EXERCISE DESCRIPTION
Within the data that follows, set down exactly the lines from the one containing "new_mem 6 0;" through the one containing "Definition table_key : UserPermissionKey", both ends included.

Stored data
====================
(** What the creation of a token leaves: the user object with the token. *)
Lemma createUserToken_inv env name token value d e c (s s' : state) res : inst_ok s -> createUserToken env name token value d e c s = (Ok res, s') ->
  inst_ok s' /\ exists r u t u' id salt, m_userRegistry s' !! us_id u' = Some r /\ find_user_record name (m_userRegistry s') = Some r /\ m_users s' !! us_id u' = Some u' /\
    addToken (env_now env) salt id token (match value with Some v => v | None => snd res end) e d u = Ok (t, u').
Proof.
  intros Hi H. pose proof (createUserToken_steps c (accounts_of s) env name token value d e s (conj Hi (rtc_refl _ _))) as Hg. unfold steps, after in Hg. rewrite H in Hg. split; [apply Hg|].
  assert (Ha : after (createUserToken env name token value d e c) s (fun res s' => inst_ok s' -> exists r u t u' id salt, m_userRegistry s' !! us_id u' = Some r /\ find_user_record name (m_userRegistry s') = Some r /\ m_users s' !! us_id u' = Some u' /\
    addToken (env_now env) salt id token (match value with Some v => v | None => snd res end) e d u = Ok (t, u')) (fun _ => True)).
  { unfold createUserToken. apply after_bind. apply after_require; [done|done|done|]. intros s1 Hi1 Hl1 _. apply after_bind. apply after_record; [done|done|]. intros r Hr Hn.
    apply after_bind. apply after_load; [done|done|done|]. intros u s2 Hi2 Hl2 Hu Hid. apply after_bind. apply after_sys; [|done]. intros tid db _.
    apply after_bind. apply after_lift; [|done]. intros [v draws] Hv. apply after_bind. apply after_lift; [|done]. intros [t u'] Ht. apply after_bind. apply after_modify.
    apply after_bind. apply after_modify. apply after_bind. apply after_modify. apply after_bind. apply after_sys; [|done]. intros tp db1 _. apply after_bind. apply after_sys; [|done]. intros _ db2 _.
    intros Hi3. cbv beta. pose proof Ht as Hu'. apply addToken_inv in Hu' as (_ & _ & _ & _ & _ & _ & Hu'). assert (Hid' : us_id u' = usr_id r) by (by rewrite Hu').
    exists (map_tokens (registry_insert (UserTokenRecord_of (us_id u) t)) r), u, t, u', tid, (mjoin (head draws)). rewrite Hid'.
    assert (Hreg : m_userRegistry s2 !! usr_id r = Some r) by (by rewrite (proj1 Hl2)).
    assert (Hreg' : alter (map_tokens (registry_insert (UserTokenRecord_of (us_id u) t))) (usr_id r) (m_userRegistry s2) !! usr_id r = Some (map_tokens (registry_insert (UserTokenRecord_of (us_id u) t)) r)).
    { by rewrite lookup_alter, decide_True, Hreg. }
    split; [exact Hreg'|]. split; [|split].
    - destruct (find_user_record name _) as [r'|] eqn:Ef.
      + pose proof (find_user_record_inv _ _ _ Hi3 Ef) as [E1 E2]. f_equal. destruct Hi3 as [_ [_ Huniq]]. destruct (decide (usr_id r' = usr_id r)) as [E|E].
        * rewrite E in E1. cbn in E1. rewrite Hreg' in E1. by injection E1.
        * pose proof (Huniq _ _ _ _ E1 Hreg' E) as Hx. cbn in Hx. apply bool_decide_eq_false in Hx. congruence.
      + exfalso. apply (find_user_record_none _ _ Ef _ _ Hreg'). done.
    - cbn. rewrite Hid, lookup_alter, decide_True by done. by rewrite Hu.
    - rewrite <- Ht. f_equal. destruct value as [v0|]; [by injection Hv as -> _|done]. }
  unfold after in Ha. rewrite H in Ha. apply Ha. apply Hg.
Qed.

(** C28: A token authenticates its user: after a token was created, its value in
    hexadecimal, given by the requester or generated by the instance, is accepted
    for an active user until the token expires. *)
Theorem new_token_authenticates {YL : UserCryptoLaws} env env' name token value d e c (s s' : state) res id u : inst_ok s ->
  createUserToken env name token value d e c s = (Ok res, s') ->
  let v := match value with Some v => v | None => snd res end in
  Forall (fun x => 0 <= x < 256) v ->
  (exists r, find_user_record name (m_userRegistry s') = Some r /\ usr_id r = id) -> m_users s' !! id = Some u -> us_active u = true ->
  match e with Some t => env_now env' < t | None => True end ->
  fst (authenticateUser_token env' name (hex_lower v) s') = Ok id.
Proof.
  intros Hi H v Hv (r & Hr & Hid) Hu Hact Hexp. destruct (createUserToken_inv _ _ _ _ _ _ _ _ _ _ Hi H) as (Hi' & r' & u0 & t & u' & tid & salt & Hreg & Hfind & Hu' & Hadd).
  rewrite Hfind in Hr. injection Hr as ->. assert (Er : usr_id r = us_id u') by (by apply (proj1 (proj2 Hi'))). rewrite <- Hid, Er in Hu. rewrite Hu' in Hu. injection Hu as ->.
  fold v in Hadd. pose proof Hadd as Hinv. apply addToken_inv in Hinv as (_ & Hsize & salt' & _ & _ & Et & Eu). unfold kMinSize, kMaxSize in Hsize.
  unfold authenticateUser_token, findUserChecked, findUserUnlocked, findUserUnlocked_record. unfold mbind, gets. rewrite Hfind, Er, Hu'. unfold mret, mlift.
  unfold authenticate_token. rewrite hex_lower_len. rewrite (proj2 (Z.eqb_neq _ _)) by lia. rewrite Z.mul_comm, Z_mod_mult. cbn [Z.eqb negb orb].
  rewrite Z.gtb_ltb, (proj2 (Z.ltb_ge _ _)) by (unfold kMaxSize; lia). rewrite unhex_lower by done. rewrite Hact. cbn [negb].
  rewrite (new_token_checks (env_now env') _ _ _ _ _ _ _ _ _ _ Hadd); [cbn; by rewrite <- Hid, Er|]. rewrite Et. unfold isExpired. cbn. destruct e as [t0|]; [|done].
  rewrite Z.geb_leb. apply Z.leb_gt. lia.
Qed.
End Authentication.

(** ** An instance with a few users *)

Module Sample.
#[export] Instance sample_crypto : UserCrypto := {
  sha512 b := replicate 64 (foldr (fun x h => (x + 31 * h) mod 251) 7 b);
  SignatureKey := list Z;
  parseFromString text := if bool_decide (text = []) then None else Some text;
  verifySignature key challenge signature := Some (bool_decide (signature = key ++ challenge))
}.
#[export] Instance sample_crypto_laws : UserCryptoLaws.
Proof. constructor. intros b. cbn [sha512 sample_crypto]. unfold len. by rewrite length_replicate. Qed.

(** A calendar that knows the first day of 1970. *)
#[export] Instance sample_calendar : Calendar := {
  gmtime_r t := {| tm_sec := t mod 60; tm_min := t / 60 mod 60; tm_hour := t / 3600; tm_mday := 1; tm_mon := 0; tm_year := 70; tm_wday := 4 |};
  mktime t := tm_sec t + 60 * tm_min t + 3600 * tm_hour t
}.
#[export] Existing Instance list_traversal.

Definition new_mem (width : nat) (last : Z) : mem_table := {| rm_rows := ∅; rm_last := last; rm_width := width |}.
Definition sample_database : system_tables mem_table :=
  {| m_sysUsersTable := new_mem 4 4095; m_sysUserAccessKeysTable := new_mem 5 1; m_sysUserTokensTable := new_mem 5 0; m_sysUserPermissionsTable := new_mem 6 0;
     m_lastTransactionId := 1 |}.
Definition sample_databases (name : list Z) : option (Z * (list Z -> option Z)) := if bool_decide (name = [68]) then Some (7, fun _ => Some 3) else None.
Definition sample_env (now : Z) : request_env := {| env_now := now; env_draws := [Some (replicate 64 5); Some (replicate 64 9)] |}.

Definition root_key : list Z := [107].
Definition created : outcome UserError User * instance_state mem_table := createSuperUser [100] [107; 49] [100] root_key (new_instance sample_database).
Definition started : instance_state mem_table :=
  snd (recordSuperUser {| tp_transactionId := 1; tp_timestamp := 0; tp_userId := 1 |} (match fst created with Ok u => u | _ => {| us_id := 0; us_name := []; us_realName := None;
    us_description := None; us_active := false; us_accessKeys := []; us_tokens := []; us_grantedPermissions := ∅ |} end) (snd created)).

Definition alice : list Z := [65; 76; 73; 67; 69].
Definition bob : list Z := [66; 79; 66].
Definition table_key : UserPermissionKey := {| pk_databaseId := 7; pk_objectType := DatabaseObjectType.kTable; pk_objectId := 3 |}.
Definition select_insert : Z := buildMultiPermissionMask [kSelect; kInsert].
Definition root_requests : list (request_env * Z * Request) :=
  [(sample_env 10, 1, CreateUser alice None None true);
   (sample_env 11, 1, CreateUser bob (Some [66]) None true);
   (sample_env 12, 1, GrantTablePermissions alice [68] [84] select_insert true);
   (sample_env 13, 1, CreateUserAccessKey alice [75] [120] None true);
   (sample_env 14, 1, CreateUserToken bob [84] None None (Some 1000))].
Definition prepared : instance_state mem_table := run_requests 10 sample_databases root_requests started.
(** Alice passes a permission on; Bob tries to take more and to remove users. *)
Definition user_requests : list (request_env * Z * Request) :=
  [(sample_env 20, 4096, GrantTablePermissions bob [68] [84] (getSinglePermissionMask kSelect) false);
   (sample_env 21, 4097, GrantTablePermissions bob [68] [84] (getSinglePermissionMask kInsert) true);
   (sample_env 22, 4097, DropUser alice true);
   (sample_env 23, 4096, CreateUser [67] None None true)].

Lemma started_ok : inst_ok started /\ permissions_ok (accounts_of started) /\ super_ok (accounts_of started).
Proof.
  destruct created as [[u| |] s] eqn:E; [|discriminate E|discriminate E]. destruct (new_instance_ok _ _ _ _ _ _ _ E) as (H1 & _ & H2 & H3).
  unfold started. rewrite E. cbn [fst snd]. destruct (recordSuperUser_state {| tp_transactionId := 1; tp_timestamp := 0; tp_userId := 1 |} u s) as [d ->].
  split; [exact H1|]. split; [exact H2|]. apply H3. done.
Qed.

Lemma prepared_ok : inst_ok prepared /\ super_ok (accounts_of prepared).
Proof.
  apply (run_invariant 10 sample_databases super_ok); [intros c a a' Hids Ha Hstep; by eapply step_super_ok|apply started_ok| |apply started_ok].
  vm_compute. done.
Qed.
Lemma user_requests_fresh : fresh_ids 10 sample_databases user_requests prepared.
Proof. vm_compute. done. Qed.

End Sample.
Import Sample.

Lemma request_refines_steps_witness :
  rtc (account_step 4096) (accounts_of prepared)
    (accounts_of (snd (handle 10 sample_databases (sample_env 20) 4096 (GrantTablePermissions bob [68] [84] (getSinglePermissionMask kSelect) false) prepared))).
Proof.
  apply (request_refines_steps 10 sample_databases (sample_env 20) 4096 (GrantTablePermissions bob [68] [84] (getSinglePermissionMask kSelect) false) prepared _ (Ok tt));
    [apply prepared_ok|vm_compute; done|]. vm_compute. reflexivity.
Defined.

Lemma no_escalation_witness :
  holds_at (accounts_of (run_requests 10 sample_databases user_requests prepared)) 4097 table_key 0 /\
  (holds_at (accounts_of prepared) 4097 table_key 0 \/ exists c, c ∈ (fun x => snd (fst x)) <$> user_requests /\ grants_at (accounts_of prepared) c table_key 0).
Proof.
  assert (H : holds_at (accounts_of (run_requests 10 sample_databases user_requests prepared)) 4097 table_key 0) by (eexists; split; vm_compute; reflexivity).
  split; [exact H|]. apply (no_escalation 10 sample_databases user_requests prepared); [apply prepared_ok|apply user_requests_fresh|repeat constructor; done|lia|exact H].
Defined.

Lemma super_user_kept_witness : super_ok (accounts_of (run_requests 10 sample_databases user_requests prepared)).
Proof. apply super_user_kept; [apply prepared_ok|apply user_requests_fresh|apply prepared_ok]. Defined.

Lemma permissions_stay_valid_witness : permissions_ok (accounts_of (run_requests 10 sample_databases root_requests started)).
Proof. apply permissions_stay_valid; [apply started_ok| |apply started_ok]. vm_compute. done. Defined.

Lemma authenticated_by_active_key_witness :
  fst (authenticateUser [[1]; [2]] alice [120; 3] [3] prepared) = Ok (4096, [1]) /\
  exists u, accounts_of prepared !! 4096 = Some u /\ can_sign [3] [120; 3] u.
Proof.
  split; [vm_compute; reflexivity|].
  apply (authenticated_by_active_key [[1]; [2]] alice [120; 3] [3] prepared (snd (authenticateUser [[1]; [2]] alice [120; 3] [3] prepared)) 4096 [1]);
    [apply prepared_ok|vm_compute; reflexivity].
Defined.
====================
RESPONSE TO THE EXERCISE
  {| m_sysUsersTable := new_mem 4 4095; m_sysUserAccessKeysTable := new_mem 5 1; m_sysUserTokensTable := new_mem 5 0; m_sysUserPermissionsTable := new_mem 6 0;
     m_lastTransactionId := 1 |}.
Definition sample_databases (name : list Z) : option (Z * (list Z -> option Z)) := if bool_decide (name = [68]) then Some (7, fun _ => Some 3) else None.
Definition sample_env (now : Z) : request_env := {| env_now := now; env_draws := [Some (replicate 64 5); Some (replicate 64 9)] |}.

Definition root_key : list Z := [107].
Definition created : outcome UserError User * instance_state mem_table := createSuperUser [100] [107; 49] [100] root_key (new_instance sample_database).
Definition started : instance_state mem_table :=
  snd (recordSuperUser {| tp_transactionId := 1; tp_timestamp := 0; tp_userId := 1 |} (match fst created with Ok u => u | _ => {| us_id := 0; us_name := []; us_realName := None;
    us_description := None; us_active := false; us_accessKeys := []; us_tokens := []; us_grantedPermissions := ∅ |} end) (snd created)).

Definition alice : list Z := [65; 76; 73; 67; 69].
Definition bob : list Z := [66; 79; 66].
Definition table_key : UserPermissionKey := {| pk_databaseId := 7; pk_objectType := DatabaseObjectType.kTable; pk_objectId := 3 |}.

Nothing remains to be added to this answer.